►
(* ===== verification/Api.v ===== *)
(** * The request handlers

    Models the handlers of [src/engine/mod.rs] above the shared append path:
    [write] with its idempotency window, [diff], [delete], [delete_topic] with the
    router cascade, [put_router] and [delete_router].  Each is one computation of
    the request monad; the per-key gate and the publish ticket of the source order
    concurrent requests and have no effect on a single one; the ticket is the subject of
    [Gate]. *)

From S2P Require Import Prelude Types Eviction TopicIndex QueueProjection TopicState TopicLog.
From S2P Require Import Bytes Wal Json Router Sched Diff Engine EngineLogic Forward.

Record RecordIn (V : Type) := mkRecordIn {
  ri_data : V;
  ri_tag : option string;
  ri_node : option string;
  ri_meta : option V
}.
Arguments mkRecordIn {V}.
Arguments ri_data {V}.
Arguments ri_tag {V}.
Arguments ri_node {V}.
Arguments ri_meta {V}.

Record WriteRequest (V : Type) := mkWriteRequest {
  wq_records : list (RecordIn V);
  wq_node : option string;
  wq_idempotency_key : option string;
  wq_create : option bool;
  wq_config : option TopicConfig
}.
Arguments mkWriteRequest {V}.
Arguments wq_records {V}.
Arguments wq_node {V}.
Arguments wq_idempotency_key {V}.
Arguments wq_create {V}.
Arguments wq_config {V}.

Record WriteResponse := mkWriteResponse {
  wp_first_seq : Z;
  wp_last_seq : Z;
  wp_seqs : option (list Z);
  wp_head_seq : Z;
  wp_count : Z;
  wp_created : bool;
  wp_deduped : bool
}.

Record DeleteRequest := mkDeleteRequest {
  dq_before_seq : option Z;
  dq_match : option Filter
}.

Record DeleteResponse := mkDeleteResponse {
  dp_deleted : Z;
  dp_earliest_seq : Z;
  dp_head_seq : Z;
  dp_count : Z;
  dp_bytes : Z
}.

Record RouterCreateRequest := mkRouterCreate {
  rq_source : string;
  rq_dest : string;
  rq_preserve_node : bool;
  rq_preserve_tag : bool;
  rq_create_dest : bool;
  rq_filter : option Filter;
  rq_allow_cycle : bool;
  rq_guarantee : RouterGuarantee
}.

Section api.
Context {V : Type} `{!JsonNull V} `{!Serde V} `{!Powf}.
Implicit Types (b : TopicState V) (e : Engine V).

(** ** Write *)

(** [build_stored], with the batch default of [node]. *)
Definition build_stored (rec : RecordIn V) (node : option string) (now : Z) :
    result ErrorCode (StoredRecord V) :=
  build_stored_owned (ri_data rec) (ri_tag rec)
    (match ri_node rec with Some n => Some n | None => node end) (ri_meta rec) now.

Fixpoint build_batch (recs : list (RecordIn V)) (node : option string) (now : Z) :
    result ErrorCode (list (StoredRecord V)) :=
  match recs with
  | [] => Ok []
  | r :: recs =>
      let? sr := build_stored r node now in
      let? srs := build_batch recs node now in
      Ok (sr :: srs)
  end.

(** The batch limits, then the records. *)
Definition validate_write (req : WriteRequest V) (now : Z) : result ErrorCode (list (StoredRecord V)) :=
  let n := Z.of_nat (length (wq_records req)) in
  if n =? 0 then Err InvalidRequest
  else if MAX_BATCH_RECORDS <? n then Err BatchTooLarge
  else match wq_idempotency_key req with
       | Some k => if MAX_IDEMPOTENCY_KEY_LEN <? string_len k then Err InvalidRequest
                   else build_batch (wq_records req) (wq_node req) now
       | None => build_batch (wq_records req) (wq_node req) now
       end.

(** Resolving the topic, creating it when the request or its config allows. *)
Definition resolve_topic (name : string) (req : WriteRequest V) : EM V bool :=
  o ← get_topic name;
  match o with
  | Some _ => mret false
  | None =>
      let create_cfg := default default_config (wq_config req) in
      let may_create := default (cfg_auto_create create_cfg) (wq_create req) in
      if negb may_create then throw TopicNotFound
      else if negb (is_valid_name name) then throw InvalidRequest
      else match validate_config create_cfg with
           | Err c => throw c
           | Ok _ =>
               p ← put_topic name create_cfg;
               o ← get_topic name;
               match o with Some _ => mret p.1 | None => throw Internal end
           end
  end.

(** Pruning the dedupe entries that fell out of the window. *)
Definition prune_dedupe (m : gmap string DedupeEntry) (now window_ms : Z) : gmap string DedupeEntry :=
  filter (λ kv, i64_sat_sub now (d_created_ms kv.2) <= window_ms) m.

(** The dedupe check of a keyed write. *)
Definition check_dedupe (name : string) (key : option string) (now : Z) :
    EM V (option DedupeEntry) :=
  match key with
  | None => mret None
  | Some k =>
      b ← topic_ref name;
      let m := prune_dedupe (b_dedupe b) now (as_i64 (cfg_idempotency_window_ms (b_config b))) in
      _ ← store_topic name (with_dedupe b m);
      mret (m !! k)
  end.

(** Admission under [discard: "reject"]. *)
Definition check_admission b (count incoming_bytes : Z) : result ErrorCode unit :=
  let c := b_config b in
  if (0 <? cfg_cap_bytes c) && (cfg_cap_bytes c <? incoming_bytes)
     && bool_decide (cfg_discard c = Reject) then Err RecordTooLarge
  else if (0 <? cfg_cap_records c) && (cfg_cap_records c <? count)
     && bool_decide (cfg_discard c = Reject) then Err RecordTooLarge
  else match admit_write (cfg_discard c) (cfg_cap_records c) (cfg_cap_bytes c)
               (b_live_count b) (b_bytes_retained b) count incoming_bytes with
       | RejectWrite => Err TopicFull
       | Admit => Ok tt
       end.

Definition write_response (seqs : list Z) (head_seq : Z) (return_seqs created deduped : bool) :
    WriteResponse :=
  mkWriteResponse (default 0 (head seqs)) (default 0 (last seqs))
    (if return_seqs then Some seqs else None) head_seq (Z.of_nat (length seqs)) created deduped.

(** Recording a keyed write for its retries. *)
Definition record_dedupe (name : string) (key : option string) (seqs : list Z) (head now : Z) :
    EM V unit :=
  match key with
  | None => mret tt
  | Some k =>
      b ← topic_ref name;
      store_topic name (with_dedupe b (<[k := mkDedupe seqs head now]> (b_dedupe b)))
  end.

(** [Engine::write].  The append section (reservation, staging, WAL, publish)
    is the one of [durable_append]. *)
Definition write (name : string) (req : WriteRequest V) (return_seqs : bool) : EM V WriteResponse :=
  e ← eget;
  let now := e_now e in
  match validate_write req now with
  | Err c => throw c
  | Ok stored =>
      let incoming_bytes := foldl (λ acc r, acc +s r_bytes r) 0 stored in
      created ← resolve_topic name req;
      hit ← check_dedupe name (wq_idempotency_key req) now;
      match hit with
      | Some entry => mret (write_response (d_seqs entry) (d_head_seq entry) return_seqs false true)
      | None =>
          _ ← enforce_retention_durable name now;
          b ← topic_ref name;
          match check_admission b (Z.of_nat (length stored)) incoming_bytes with
          | Err c => throw c
          | Ok _ =>
              seqs ← durable_append name stored now;
              b ← topic_ref name;
              let head := b_head_seq b in
              _ ← enforce_retention_durable name now;
              _ ← record_dedupe name (wq_idempotency_key req) seqs head now;
              _ ← mark_topic_dirty name;
              mret (write_response seqs head return_seqs created false)
          end
      end
  end.

(** ** Read *)

(** [Engine::diff] *)
Definition diff (name : string) (req : DiffRequest) : EM V (DiffResponse V) :=
  o ← get_topic name;
  match o with
  | None => throw TopicNotFound
  | Some _ =>
      _ ← catch_up_dest name;
      e ← eget;
      let now := e_now e in
      _ ← enforce_retention_durable name now;
      b ← topic_ref name;
      let b := with_last_consumed (with_last_read b now) now in
      _ ← store_topic name b;
      mret (diff_read b now req)
  end.

(** ** Delete *)

(** Submitting one frame and waiting for its commit; without a WAL there is
    nothing to wait for. *)
Definition submit_and_wait (record : WalRecord.t) (durable : bool) : EM V unit :=
  e ← eget;
  match e_wal e with
  | None => mret tt
  | Some _ =>
      o ← next_outcome;
      match o with
      | SubmitFull => throw Throttled
      | SubmitFailed | CommitFailed => throw Internal
      | Committed => log_frames [(record, durable)]
      end
  end.

(** [Engine::delete] *)
Definition delete_records (name : string) (req : DeleteRequest) : EM V DeleteResponse :=
  if bool_decide (dq_before_seq req = None) && bool_decide (dq_match req = None)
  then throw InvalidRequest
  else
    o ← get_topic name;
    match o with
    | None => throw TopicNotFound
    | Some b =>
        e ← eget;
        let now := e_now e in
        let class := durability_class (b_config b) in
        _ ← enforce_retention_durable name now;
        b ← topic_ref name;
        let bound_head := b_head_seq b +s 1 in
        _ ← (if bool_decide (class = Ephemeral) then mret tt
             else submit_and_wait (WalRecord.Delete (b_topic_id b) (dq_before_seq req)
                    (filter_to_matchsel <$> dq_match req) [] (Some bound_head) (ts_of now))
                    (bool_decide (class = Fsync)));
        let '(b', stats) := apply_delete_stats b (dq_before_seq req) (dq_match req)
                              (Some bound_head) now in
        _ ← store_topic name b';
        _ ← release_total_bytes (ds_bytes_freed stats);
        mret (mkDeleteResponse (ds_deleted stats) (earliest_seq b') (b_head_seq b')
                (b_live_count b') (b_bytes_retained b'))
    end.

(** ** Topic deletion *)

(** The router tombstones of [delete_topic], one frame each. *)
Fixpoint log_router_deletes (names : list string) (ts : Z) : EM V unit :=
  match names with
  | [] => mret tt
  | r :: names => _ ← wal_log (WalRecord.RouterDelete r ts) true; log_router_deletes names ts
  end.

(** [Engine::delete_topic] *)
Definition delete_topic (name : string) (if_empty : bool) : EM V (bool * list string) :=
  o ← get_topic name;
  match o with
  | None => mret (false, [])
  | Some _ =>
      e ← eget;
      _ ← (if if_empty
           then _ ← enforce_retention_durable name (e_now e);
                b ← topic_ref name;
                if b_live_count b =? 0 then mret tt else throw TopicNotEmpty
           else mret tt);
      b ← topic_ref name;
      let routers_removed := routers_touching_topic (e_routers e) name in
      let ts := ts_of (e_now e) in
      _ ← wal_log (WalRecord.TopicConfig (b_topic_id b) (mkTopicConfigOp name []) true ts) true;
      _ ← log_router_deletes routers_removed ts;
      _ ← emodify (λ e, set_topics e (delete name (e_topics e)));
      _ ← emodify (λ e, set_topic_count e (e_topic_count e - 1));
      _ ← release_total_bytes (b_bytes_retained b);
      _ ← emodify (λ e, set_sched e (forget_dirty name (e_sched e)));
      _ ← emodify (λ e, set_routers e (remove_touching_topic (e_routers e) name).1);
      mret (true, routers_removed)
  end.

(** ** Routers *)

(** [ensure_router_topics] *)
Definition ensure_router_topics (req : RouterCreateRequest) : EM V unit :=
  o ← get_topic (rq_source req);
  _ ← match o with
      | Some _ => mret tt
      | None => _ ← put_topic (rq_source req) default_config; mret tt
      end;
  o ← get_topic (rq_dest req);
  match o with
  | Some _ => mret tt
  | None => _ ← put_topic (rq_dest req) default_config; mret tt
  end.

(** The single-owner rule: another router with another source feeds the
    destination already. *)
Definition fan_in (g : RouterGraph) (name : string) (req : RouterCreateRequest) : bool :=
  existsb (λ rn, negb (bool_decide (rn = name)) &&
                 match graph_get g rn with
                 | Some r => bool_decide (rt_dest r = rq_dest req) &&
                             negb (bool_decide (rt_source r = rq_source req))
                 | None => false
                 end)
    (routers_touching_topic g (rq_dest req)).

(** Whether the request would re-point an existing router. *)
Definition repoints (g : RouterGraph) (name : string) (req : RouterCreateRequest) : bool :=
  match graph_get g name with
  | Some r => negb (bool_decide (rt_source r = rq_source req)) ||
              negb (bool_decide (rt_dest r = rq_dest req))
  | None => false
  end.

Definition router_of (name : string) (req : RouterCreateRequest) : Router :=
  mkRouter name (rq_source req) (rq_dest req) (rq_preserve_node req) (rq_preserve_tag req)
    (rq_create_dest req) (rq_filter req) (rq_allow_cycle req) (rq_guarantee req).

Definition router_op (name : string) (req : RouterCreateRequest) (cursor base : Z) : RouterOp :=
  mkRouterOp name (rq_source req) (rq_dest req) (rq_preserve_node req) (rq_preserve_tag req)
    (rq_create_dest req) (rq_allow_cycle req) (bool_decide (rq_guarantee req = ExactlyOnce))
    (filter_to_matchsel <$> rq_filter req) cursor base.

(** Undoing the insert of a router whose creation failed. *)
Definition unregister_if (created : bool) (name : string) : EM V unit :=
  if created then emodify (λ e, set_routers e (graph_remove (e_routers e) name).1) else mret tt.

(** The part of [put_router] after its checks. *)
Definition register_router (name : string) (req : RouterCreateRequest) : EM V bool :=
  src ← get_topic (rq_source req);
  let src_head := match src with Some b => b_head_seq b | None => 0 end in
  e ← eget;
  match upsert_capped (e_routers e) (router_of name req) (e_max_routers e) with
  | Err c => throw c
  | Ok (g, created) =>
      _ ← emodify (λ e, set_routers e (if created then note_forwarded g name src_head 0 else g));
      r ← attempt (ensure_router_topics req);
      match r with
      | Err c => _ ← unregister_if created name; throw c
      | Ok _ =>
          d ← get_topic (rq_dest req);
          let dest_head := match d with Some b => b_head_seq b | None => 0 end in
          _ ← (if created
               then emodify (λ e, set_routers e (seed_dest_base (e_routers e) name dest_head))
               else mret tt);
          e ← eget;
          r ← attempt (wal_log (WalRecord.RouterCreate
                 (router_op name req (graph_cursor (e_routers e) name) (dest_base (e_routers e) name))
                 (ts_of (e_now e))) true);
          match r with
          | Err c => _ ← unregister_if created name; throw c
          | Ok _ => mret created
          end
      end
  end.

(** [Engine::put_router] *)
Definition put_router (name : string) (req : RouterCreateRequest) : EM V bool :=
  if negb (is_valid_router_name name) then throw InvalidRequest
  else
    match validate_router (rq_source req) (rq_dest req) with
    | Err c => throw c
    | Ok _ =>
        d ← get_topic (rq_dest req);
        if match d with Some _ => false | None => negb (rq_create_dest req) end
        then throw TopicNotFound
        else
          e ← eget;
          if fan_in (e_routers e) name req || repoints (e_routers e) name req
          then throw TopicExistsIncompatible
          else register_router name req
    end.

(** [Engine::delete_router] *)
Definition delete_router (name : string) : EM V bool :=
  e ← eget;
  _ ← match graph_get (e_routers e) name with
      | Some _ => wal_log (WalRecord.RouterDelete name (ts_of (e_now e))) true
      | None => mret tt
      end;
  e ← eget;
  let '(g, deleted) := graph_remove (e_routers e) name in
  _ ← emodify (λ e, set_routers e g);
  mret deleted.
End api.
◄
Exercise objective
The expected output is exactly the lines of the listing above between the line holding "dp_count : Z;" and the line holding "else build_batch (wq_records", inclusive.

Exercise solution
  dp_count : Z;
  dp_bytes : Z
}.

Record RouterCreateRequest := mkRouterCreate {
  rq_source : string;
  rq_dest : string;
  rq_preserve_node : bool;
  rq_preserve_tag : bool;
  rq_create_dest : bool;
  rq_filter : option Filter;
  rq_allow_cycle : bool;
  rq_guarantee : RouterGuarantee
}.

Section api.
Context {V : Type} `{!JsonNull V} `{!Serde V} `{!Powf}.
Implicit Types (b : TopicState V) (e : Engine V).

(** ** Write *)

(** [build_stored], with the batch default of [node]. *)
Definition build_stored (rec : RecordIn V) (node : option string) (now : Z) :
    result ErrorCode (StoredRecord V) :=
  build_stored_owned (ri_data rec) (ri_tag rec)
    (match ri_node rec with Some n => Some n | None => node end) (ri_meta rec) now.

Fixpoint build_batch (recs : list (RecordIn V)) (node : option string) (now : Z) :
    result ErrorCode (list (StoredRecord V)) :=
  match recs with
  | [] => Ok []
  | r :: recs =>
      let? sr := build_stored r node now in
      let? srs := build_batch recs node now in
      Ok (sr :: srs)
  end.

(** The batch limits, then the records. *)
Definition validate_write (req : WriteRequest V) (now : Z) : result ErrorCode (list (StoredRecord V)) :=
  let n := Z.of_nat (length (wq_records req)) in
  if n =? 0 then Err InvalidRequest
  else if MAX_BATCH_RECORDS <? n then Err BatchTooLarge
  else match wq_idempotency_key req with
       | Some k => if MAX_IDEMPOTENCY_KEY_LEN <? string_len k then Err InvalidRequest
                   else build_batch (wq_records req) (wq_node req) now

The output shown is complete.